What you will do — Begin at the line below that has "Record wr_reg : Type" and stop after the line that has "wr_ops : Z;". Please restate only those lines, word for word.

Recorded data —
● ● ● ● ●

(* ===== verification/WrEngine.v ===== *)
(** * The write engine of the benchmark

    [hw/rtl/u280_hbm/wr_engine.sv] (the same code in [u280_ddr]), cycle by
    cycle.  The outputs with a constant value are left out, and the write
    responses, which the engine accepts and does not look at. *)

From stdpp Require Import base list numbers option.
From S2P Require Import Prelude Clock EngineParams.
Open Scope Z_scope.

(** ** Registers and inputs *)

Inductive wr_state : Type :=
  | WR_IDLE | WR_STARTED | WR_TH_VALID | WR_TH_DATA | WR_END
  | WR_OTHER (code : Z).    (* the other values of the three bits *)

Record wr_in : Type := WrIn {
  rst_n : bool;
  start : bool;
  lt_params : Z;
  m_axi_AWREADY : bool;
  m_axi_WREADY : bool;
}.

Record wr_reg : Type := WrReg {
  started : bool;
  started_r : bool;
  lt_params_r : Z;
  init_addr : Z;
  num_mem_ops : Z;                (* 64 bits *)
  mem_burst_size : Z;             (* 16 bits *)
  work_group_size : Z;
  stride : Z;
  mem_op_index : Z;
  offset_addr : Z;
  work_group_size_minus_1 : Z;
  num_mem_ops_r : Z;
  num_mem_ops_minus_1 : Z;
  wr_ops : Z;
  burst_inc : Z;                  (* 8 bits *)
  wr_data_done : bool;
  is_in_progress : bool;
  guard_AWVALID : bool;
  guard_WVALID : bool;
  state : wr_state;
  end_of_exec : bool;
  lat_timer_sum : Z;
  m_axi_AWADDR : Z;
  m_axi_AWLEN : Z;
}.

#[export] Instance wr_registers : Registers wr_reg := fun r =>
  WrReg (started r) (started_r r) (lt_params_r r) (init_addr r) (num_mem_ops r)
    (mem_burst_size r) (work_group_size r) (stride r) (mem_op_index r) (offset_addr r)
    (work_group_size_minus_1 r) (num_mem_ops_r r) (num_mem_ops_minus_1 r) (wr_ops r)
    (burst_inc r) (wr_data_done r) (is_in_progress r) (guard_AWVALID r) (guard_WVALID r)
    (state r) (end_of_exec r) (lat_timer_sum r) (m_axi_AWADDR r) (m_axi_AWLEN r).

(** The outputs that are not registers. *)
Definition m_axi_AWVALID (r : wr_reg) : bool := guard_AWVALID r.
Definition m_axi_WLAST (r : wr_reg) : bool := (burst_inc r =? m_axi_AWLEN r) && guard_WVALID r.
Definition m_axi_WVALID (r : wr_reg) : bool :=
  negb (wr_ops r =? num_mem_ops_r r) && guard_WVALID r.

Section Engine.
Context (ADDR_WIDTH DATA_WIDTH LEN_WIDTH : Z).

Definition next_addr (r : wr_reg) : Z :=
  trunc ADDR_WIDTH (init_addr r + Z.land (offset_addr r) (work_group_size_minus_1 r)).
Definition next_offset (r : wr_reg) : Z := trunc ADDR_WIDTH (offset_addr r + stride r).

(** The block that counts data beats and bursts: its three registers. *)
Definition wr_data (i : wr_in) (r : wr_reg) : Z * Z * bool :=
  if negb (rst_n i) then (0, 0, false)
  else if started r then (0, 0, false)
  else if is_in_progress r && (m_axi_WREADY i && guard_WVALID r) then
    if burst_inc r =? m_axi_AWLEN r then
      (0, trunc 64 (wr_ops r + 1),
       if wr_ops r =? num_mem_ops_minus_1 r then true else wr_data_done r)
    else (trunc 8 (burst_inc r + 1), wr_ops r, wr_data_done r)
  else (burst_inc r, wr_ops r, wr_data_done r).

(** The state machine, a definition per branch. *)
Definition wr_idle (r d : wr_reg) : wr_reg :=
  let d := d <| lat_timer_sum := lat_timer_sum r |> in
  if started r then
    d <| work_group_size := slice 0 32 (lt_params_r r) |>
      <| stride := slice 32 32 (lt_params_r r) |>
      <| num_mem_ops := slice 64 64 (lt_params_r r) |>
      <| mem_burst_size := trunc 16 (slice 128 32 (lt_params_r r)) |>
      <| init_addr := slice 160 ADDR_WIDTH (lt_params_r r) |>
      <| state := WR_STARTED |>
  else d.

● ● ● ● ●

Written response —
Record wr_reg : Type := WrReg {
  started : bool;
  started_r : bool;
  lt_params_r : Z;
  init_addr : Z;
  num_mem_ops : Z;                (* 64 bits *)
  mem_burst_size : Z;             (* 16 bits *)
  work_group_size : Z;
  stride : Z;
  mem_op_index : Z;
  offset_addr : Z;
  work_group_size_minus_1 : Z;
  num_mem_ops_r : Z;
  num_mem_ops_minus_1 : Z;
  wr_ops : Z;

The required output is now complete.